Fentanyl

 

The problem

Fentanyl and opioids combined with fentanyl have been implicated in a rash of drug overdoses in recent weeks, including four deaths in Vancouver and as many as eight deaths in Greater Victoria. All of the victims in Victoria were experienced drug users, according to the coroner. At least some of the fentanyl in circulation has been made to look like other more desirable drugs. A recent armed robbery at a pharmacy may have added to the amount of fentanyl in Vancouver’s recreational drug market.

The stats

The Canadian Centre on Substance Abuse says there were more than 1,000 drug poisoning deaths in Canada involving fentanyl between 2009 and 2014.

The quote

“Most of the addicts that I see who have fentanyl in their urine think they are using heroin or some other drug; they don’t know they are using fentanyl,” said Dr. Evan Wood, an addiction specialist at St. Paul’s Hospital. “That’s what makes it so dangerous.”

A knockout drug

Fentanyl is a potent synthetic opioid usually used in hospital settings for sedation during medical procedures when the doctor doesn’t want the patient to move. Because it is “fast on and fast off,” it doesn’t produce the same long-lasting pleasure that heroin does, according to Wood.

Dangerously potent

Although Fentanyl is 100 times stronger than morphine, it is not sought by addicts as a recreational drug.

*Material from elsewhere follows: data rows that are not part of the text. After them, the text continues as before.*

(* ===== verification/Lrpc.v ===== *)
(** * Lrpc: shared-memory channels between the dispatcher and the workers

    Models [src/include/psp/libos/io/lrpc.h] and
    [src/src/c++/libos/io/lrpc/context.cc]: a ring of messages whose top command
    bit tells, by its parity, whether the slot has been filled in this lap, and
    a word through which the receiver publishes how far it has read.  Tables
    and words live in a heap, channels hold pointers to them. *)
From S2P Require Import Prelude Fail Ring.

Record lrpc_msg : Type := mk_msg { cmd : Z; payload : Z }.

Record lrpc_chan_out : Type := mk_out {
  o_tbl : Z;
  o_recv_head_wb : Z;
  send_head : Z;
  send_tail : Z;
  o_size : Z
}.

Record lrpc_chan_in : Type := mk_in {
  i_tbl : Z;
  i_recv_head_wb : Z;
  recv_head : Z;
  i_size : Z
}.

Record lheap : Type := mk_lheap { tbls : gmap Z (list lrpc_msg); wbs : gmap Z Z }.

Definition LRPC_DONE_PARITY : Z := 2 ^ 63.
Definition LRPC_CMD_MASK : Z := 2 ^ 63 - 1.
Definition LRPC_TX : Z := 0.
Definition LRPC_Q_LEN : Z := 4096.
Definition MAX_PEERS : nat := 32.

(** [is_power_of_two] on an [unsigned int]. *)
Definition is_power_of_two (x : Z) : bool :=
  negb (x =? 0) && (Z.land x (u32 (x - 1)) =? 0).

(** The bit that marks a slot as filled at the counter [head]. *)
Definition parity_of (head size : Z) : Z :=
  if negb (Z.land head size =? 0) then 0 else LRPC_DONE_PARITY.

Definition get_tbl (h : lheap) (p : Z) : outcome (list lrpc_msg) :=
  match tbls h !! p with Some t => Ok t | None => UB end.
Definition get_wb (h : lheap) (p : Z) : outcome Z :=
  match wbs h !! p with Some v => Ok v | None => UB end.

(** [dst->payload = payload; store_release(&dst->cmd, cmd)]. *)
Definition store_msg (h : lheap) (p i c v : Z) : outcome lheap :=
  t ← get_tbl h p;
  t ← arr_upd t i (fun m => mk_msg (cmd m) v);
  t ← arr_upd t i (fun m => mk_msg c (payload m));
  Ok (mk_lheap (<[p := t]> (tbls h)) (wbs h)).

Definition lrpc_send_slow (chan : lrpc_chan_out) (c v : Z) (h : lheap)
  : outcome (bool * lrpc_chan_out * lheap) :=
  _ ← PSP_TRUE EINVAL (u32 (send_head chan - send_tail chan) =? o_size chan);
  tail ← get_wb h (o_recv_head_wb chan);
  let chan := mk_out (o_tbl chan) (o_recv_head_wb chan) (send_head chan) tail (o_size chan) in
  if u32 (send_head chan - send_tail chan) =? o_size chan then Ok (false, chan, h)
  else
    let c := Z.lor c (parity_of (send_head chan) (o_size chan)) in
    h ← store_msg h (o_tbl chan) (Z.land (send_head chan) (u32 (o_size chan - 1))) c v;
    Ok (true, mk_out (o_tbl chan) (o_recv_head_wb chan) (u32 (send_head chan + 1))
                (send_tail chan) (o_size chan), h).

Definition lrpc_send (chan : lrpc_chan_out) (c v : Z) (h : lheap)
  : outcome (bool * lrpc_chan_out * lheap) :=
  _ ← PSP_TRUE EINVAL (Z.land c LRPC_DONE_PARITY =? 0);
  if o_size chan <=? u32 (send_head chan - send_tail chan) then lrpc_send_slow chan c v h
  else
    let i := Z.land (send_head chan) (u32 (o_size chan - 1)) in
    let c := Z.lor c (parity_of (send_head chan) (o_size chan)) in
    h ← store_msg h (o_tbl chan) i c v;
    Ok (true, mk_out (o_tbl chan) (o_recv_head_wb chan) (u32 (send_head chan + 1))
                (send_tail chan) (o_size chan), h).

Definition lrpc_init_out (tbl size wb : Z) : Z * option lrpc_chan_out :=
  if negb (is_power_of_two size) then (- EINVAL, None)
  else (0, Some (mk_out tbl wb 0 0 size)).

Definition lrpc_init_in (tbl size wb : Z) : Z * option lrpc_chan_in :=
  if negb (is_power_of_two size) then (- EINVAL, None)
  else (0, Some (mk_in tbl wb 0 size)).
(** Releasing the command: the message appears at the end of the channel. *)
Lemma inv_release k b h out inn rp sent rcvd tbl w c i x m :
  conc_inv k b (mk_conc h out inn (SRelease i x m) rp sent rcvd) tbl w c ->
  exists h' tbl', upd_slot h (o_tbl out) i (fun y => mk_msg x (payload y)) = Ok h'
    /\ conc_inv k b (mk_conc h' out inn SIdle rp (sent ++ [m]) rcvd) tbl' w c.
Proof.
  intros Hinv. pose proof (sent_count _ _ _ _ _ _ Hinv) as Hcnt. destruct Hinv. simpl in *.
  destruct cv_spc0 as (Hm & -> & -> & y & Hy & Hv). destruct cv_slots0 as (l & El & Hs & Hr). subst sent.
  rewrite length_app in *. pose proof (pow2_u32 k cv_k0).
  set (hs := b + Z.of_nat (length rcvd + length l)) in *.
  assert (Ehs : b + Z.of_nat (length rcvd) + Z.of_nat (length l) = hs) by (unfold hs; lia).
  unfold upd_slot, get_tbl. rewrite cv_get0. simpl. pose proof (Z.mod_pos_bound hs (2 ^ k)).
  rewrite (arr_upd_Ok tbl _ _ y) by (lia || done). simpl. rewrite Hv. eexists _, _. split; [done|].
  split; simpl; try done; rewrite ?length_app; simpl.
  - apply lookup_insert_eq.
  - rewrite cv_head0. f_equal. unfold hs. lia.
  - unfold hs in *. lia.
  - exists (l ++ [m]). rewrite app_assoc. split; [done|]. split.
    + rewrite <- Ehs. apply slots_push; try done. lia.
    + destruct rp; try done. destruct Hr as (-> & m' & l' & -> & ->). eauto 6.
Qed.

Lemma sender_inv k b s tbl w c m :
  conc_inv k b s tbl w c -> msg_ok m ->
  exists s' tbl' c', sender_step m s = Ok s' /\ conc_inv k b s' tbl' w c'.
Proof.
  intros Hinv Hm. destruct s as [h out inn sp rp sent rcvd]. destruct sp as [|m'|i x m'|i x m'].
  - pose proof (inv_head _ _ _ _ _ _ Hinv (or_introl eq_refl)) as Hd. simpl in *.
    pose proof (cv_osize _ _ _ _ _ _ Hinv) as Ho. pose proof (cv_lap _ _ _ _ _ _ Hinv) as Hlap.
    simpl in Ho, Hlap. rewrite Hd, Ho. rewrite (cmd_no_parity m Hm). simpl.
    destruct (Z.leb_spec (2 ^ k) (b + Z.of_nat (length sent) - c)).
    + rewrite (proj2 (Z.eqb_eq _ _)) by lia. simpl. eexists _, _, _. split; [done|].
      destruct Hinv. split; try done. simpl. split; [done|lia].
    + apply (inv_claim _ _ _ _ _ _ _ _ _ _ _ m) in Hinv; [|done|done]. simpl in Hinv. rewrite Ho in Hinv. eauto.
  - destruct (inv_poll _ _ _ _ _ _ _ _ _ _ _ _ Hinv) as [E Hinv']. simpl. rewrite E. simpl.
    destruct (cv_spc _ _ _ _ _ _ Hinv) as [Hm' _].
    pose proof (inv_head _ _ _ _ _ _ Hinv' (or_introl eq_refl)) as Hd. simpl in Hd. rewrite Hd.
    pose proof (cv_osize _ _ _ _ _ _ Hinv) as Ho. pose proof (cv_lap _ _ _ _ _ _ Hinv') as Hlap.
    simpl in Ho, Hlap. rewrite Ho in Hinv' |- *.
    destruct (Z.eqb_spec (b + Z.of_nat (length sent) - w) (2 ^ k)); [by eauto|].
    apply (inv_claim _ _ _ _ _ _ _ _ _ _ _ m') in Hinv'; [|lia|done]. simpl in Hinv'. eauto.
  - destruct (inv_payload _ _ _ _ _ _ _ _ _ _ _ _ _ _ Hinv) as (h' & tbl' & E & Hinv').
    simpl. rewrite E. eauto 6.
  - destruct (inv_release _ _ _ _ _ _ _ _ _ _ _ _ _ _ Hinv) as (h' & tbl' & E & Hinv').
    simpl. rewrite E. eauto 6.
Qed.

(** The receiver finds a command with the parity of its lap exactly when a
    message has been released. *)
Lemma inv_take k b h out inn sp sent rcvd tbl w c m l :
  conc_inv k b (mk_conc h out inn sp RIdle sent rcvd) tbl w c -> sent = rcvd ++ m :: l ->
  conc_inv k b (mk_conc h out
      (mk_in (i_tbl inn) (i_recv_head_wb inn) (u32 (recv_head inn + 1)) (i_size inn)) sp
      (RGot ((b + Z.of_nat (length rcvd)) mod 2 ^ k) (cmd (enc k (b + Z.of_nat (length rcvd)) m))) sent rcvd)
    tbl w c.
Proof.
  intros [] El. simpl in *. split; simpl; try done.
  - rewrite cv_rhead0. word_lia.
  - lia.
  - destruct cv_slots0 as (l0 & El0 & Hs & _). assert (l0 = m :: l) as ->.
    { rewrite El in El0. by apply app_inv_head in El0. }
    exists (m :: l). split_and!; eauto.
Qed.

Lemma receiver_inv k b s tbl w c :
  conc_inv k b s tbl w c ->
  exists s' w', receiver_step s = Ok s' /\ conc_inv k b s' tbl w' c.
Proof.
  intros Hinv. destruct s as [h out inn sp rp sent rcvd].
  assert (Hg : get_tbl h (i_tbl inn) = Ok tbl).
  { unfold get_tbl. destruct Hinv. simpl in *. by rewrite <- cv_tbl0, cv_get0. }
  pose proof (cv_k _ _ _ _ _ _ Hinv) as Hk. pose proof (pow2_u32 k Hk).
  pose proof (cv_slots _ _ _ _ _ _ Hinv) as (l & El & Hs & Hr). simpl in El, Hs, Hr.
  set (t := b + Z.of_nat (length rcvd)) in *. pose proof (Z.mod_pos_bound t (2 ^ k)).
  destruct (lookup_lt_is_Some_2 tbl (Z.to_nat (t mod 2 ^ k))) as [y Hy];
    [apply slot_lt; [done|apply Hs]|].
  assert (Ha : arr_get tbl (t mod 2 ^ k) = Ok y) by (apply arr_get_Ok; split; [lia|done]).
  destruct rp as [|i x|]; unfold receiver_step.
  - assert (Ei : recv_head inn = u32 t)
      by (destruct Hinv; simpl in *; rewrite cv_rhead0; f_equal; unfold t; lia).
    pose proof (cv_isize _ _ _ _ _ _ Hinv) as Es. simpl in Es.
    rewrite Hg. simpl. rewrite Ei, Es, chan_index, parity_of_u32, Ha by done. simpl.
    destruct (Z.eqb_spec (Z.land (cmd y) LRPC_DONE_PARITY) (parity k t)) as [E|E]; simpl; [|by eauto].
    apply (slots_test k Hk _ _ _ _ Hs Hy) in E. destruct l as [|m l]; [done|].
    rewrite (slots_front k _ _ _ _ Hs) in Hy. injection Hy as <-.
    pose proof (inv_take _ _ _ _ _ _ _ _ _ _ _ _ _ Hinv El) as Hi. rewrite Ei, Es in Hi. eauto.
  - destruct Hr as (-> & m & l' & -> & ->). rewrite Hg. simpl. rewrite Ha. simpl.
    rewrite (slots_front k _ _ _ _ Hs) in Hy. injection Hy as <-. simpl.
    assert (Hm : msg_ok m) by apply (Forall_cons_1 _ _ _ (sl_ok _ _ _ _ Hs)).
    rewrite (proj2 (cmd_bits m.1 _ Hm (parity_cases k t))), <- surjective_pairing.
    eexists _, w. split; [done|]. destruct Hinv. simpl in *. split; simpl; rewrite ?length_app; try done; simpl.
    + lia.
    + exists l'. rewrite <- app_assoc. split_and!; [done| |done]. apply slots_pop in Hs; [|done].
      by replace (b + Z.of_nat (length rcvd + 1)) with (t + 1) by (unfold t; lia).
  - destruct Hinv. simpl in *. unfold get_wb. rewrite <- cv_wbp0, cv_wb0. simpl.
    eexists _, (w + 1). split; [done|]. split; simpl; try done.
    + rewrite cv_rhead0, lookup_insert_eq. done.
    + rewrite cv_rhead0. f_equal. lia.
    + lia.
    + lia.
Qed.

(** ** Runs *)

Definition pending (sp : spc) : list (Z * Z) :=
  match sp with SIdle => [] | SSlow m | SStore _ _ m | SRelease _ _ m => [m] end.

Definition inv (k b : Z) (s : conc) : Prop := exists tbl w c, conc_inv k b s tbl w c.

Lemma conc_step_inv k b s a :
  inv k b s -> (forall m, a = Some m -> msg_ok m) -> exists s', conc_step s a = Ok s' /\ inv k b s'.
Proof.
  intros (tbl & w & c & Hinv) Ha. destruct a as [m|]; simpl.
  - destruct (sender_inv _ _ _ _ _ _ m Hinv) as (s' & tbl' & c' & E & Hi); [by apply Ha|].
    exists s'. split; [done|]. by exists tbl', w, c'.
  - destruct (receiver_inv _ _ _ _ _ _ Hinv) as (s' & w' & E & Hi).
    exists s'. split; [done|]. by exists tbl, w', c.
Qed.

Lemma conc_run_inv k b sched s :
  inv k b s -> Forall msg_ok (omap id sched) -> exists s', conc_run s sched = Ok s' /\ inv k b s'.
Proof.
  revert s. induction sched as [|a sched IH]; intros s Hi Hm; [by exists s|]. simpl.
  destruct (conc_step_inv k b s a Hi) as (s1 & E & H1).
  { intros m ->. by apply Forall_cons_1 in Hm as [? _]. }
  rewrite E. simpl. apply IH; [done|]. destruct a; [by apply Forall_cons_1 in Hm as [_ ?]|done].
Qed.

Lemma conc_start_inv k h out inn :
  chan_rep k h out inn [] -> exists b, inv k b (conc_start h out inn).
Proof.
  intros (tbl & t & c & []). exists t, tbl, t, c. simpl in *.
  split; simpl; try done; rewrite ?Z.add_0_r in *; try done. by exists [].
Qed.

(** The messages released or under way were handed to the sender, in order. *)
Lemma conc_step_sent s a s' l :
  conc_step s a = Ok s' -> c_sent s ++ pending (c_spc s) `sublist_of` l ->
  c_sent s' ++ pending (c_spc s') `sublist_of` l ++ omap id [a].
Proof.
  destruct s as [h out inn sp rp sent rcvd]. intros E Hl.
  assert (Hk : sent ++ pending sp `sublist_of` l ++ omap id [a]) by by apply sublist_inserts_r.
  destruct a as [m|]; simpl in *.
  - destruct sp as [|m'|i x m'|i x m']; simpl in *; ok_inv E; simpl; rewrite ?app_nil_r in *; try done.
    + by apply sublist_app.
    + by apply sublist_app.
    + etrans; [by apply sublist_inserts_r|exact Hk].
  - destruct rp; simpl in *; ok_inv E; simpl; done.
Qed.

Lemma conc_run_sent sched s s' l :
  conc_run s sched = Ok s' -> c_sent s ++ pending (c_spc s) `sublist_of` l ->
  c_sent s' ++ pending (c_spc s') `sublist_of` l ++ omap id sched.
Proof.
  revert s l. induction sched as [|a sched IH]; intros s l E Hl; simpl in E.
  { injection E as ->. by rewrite app_nil_r. }
  apply bind_Ok_inv in E as (s1 & E1 & E). pose proof (conc_step_sent _ _ _ _ E1 Hl) as H1.
  specialize (IH _ _ E H1). rewrite <- app_assoc in IH. by destruct a.
Qed.

Lemma inv_race_free k b s : inv k b s -> race_free s.
Proof.
  intros (tbl & w & c & Hinv). pose proof (sent_count _ _ _ _ _ _ Hinv) as Hcnt.
  destruct Hinv, s as [h out inn sp rp sent rcvd]. unfold race_free. simpl in *.
  destruct cv_slots0 as (l & El & Hs & Hr). pose proof (Z.pow_pos_nonneg 2 k).
  assert (Hlap : forall i, rp = RGot ((b + Z.of_nat (length rcvd)) mod 2 ^ k) i -> s_claimed sp = 1 ->
    (b + Z.of_nat (length sent)) mod 2 ^ k <> (b + Z.of_nat (length rcvd)) mod 2 ^ k).
  { intros i -> Hc Heq. destruct Hr as (_ & m & l' & -> & _).
    apply (slot_ne k (b + Z.of_nat (length rcvd)) (b + Z.of_nat (length sent))); [lia| |by rewrite Heq].
    rewrite El, length_app in *. simpl in *. lia. }
  destruct sp as [|m|i x m|i x m]; try done; destruct rp as [|j y|]; try done;
    destruct Hr as (-> & _); destruct cv_spc0 as (_ & -> & _); by eapply Hlap.
Qed.

(** C5. Two ends running at the same time: however the shared-memory accesses
    of a sender and of a receiver are interleaved, every call is defined, what
    has been received is a prefix of what has been released, in order and
    without tearing, what has been released was handed to the sender in that
    order, at most a channelful is under way, and the sender never writes the
    slot the receiver is reading. *)
Theorem lrpc_concurrent_safe k h out inn sched :
  chan_rep k h out inn [] -> Forall msg_ok (omap id sched) ->
  exists s, conc_run (conc_start h out inn) sched = Ok s
    /\ c_sent s `sublist_of` omap id sched
    /\ (exists l, c_sent s = c_rcvd s ++ l /\ Z.of_nat (length l) <= 2 ^ k)
    /\ race_free s.
Proof.
  intros Hc Hm. destruct (conc_start_inv _ _ _ _ Hc) as [b Hi].
  destruct (conc_run_inv k b sched _ Hi Hm) as (s & E & Hs). exists s. split; [done|]. split_and!.
  - etrans; [by apply sublist_inserts_r|]. by apply (conc_run_sent _ _ _ [] E).
  - destruct Hs as (tbl & w & c & []). destruct cv_slots0 as (l & El & Hsl & _).
    exists l. split; [done|]. apply Hsl.
  - by eapply inv_race_free.
Qed.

“The nuance to that is no one is intending to take a drug 100 times stronger than morphine, so that conversation is irrelevant,” said Wood.

Fentanyl is frequently used to make counterfeit OxyContin or Percocet pills, which are sought by people addicted to prescription opioids. When fentanyl is manufactured or packaged in clandestine labs run by organized crime gangs, the dosage is difficult to get right.

“A difference of just a few micrograms can be the difference between a fatal overdose and the desired effect,” he explained.

Where it comes from

Fentanyl in the Canadian medical system is usually embedded in skin patches. The fentanyl distributed in the illicit drug trade is imported in powder form — probably from China — and pressed into pills, according to epidemiologist Jane Buxton of the BC Centre for Disease Control.

OxyContin was reformulated by the pharmaceutical industry to prevent abuse by addicts, which has given rise to a market for old-style OxyContin, which are often fentanyl-based fakes.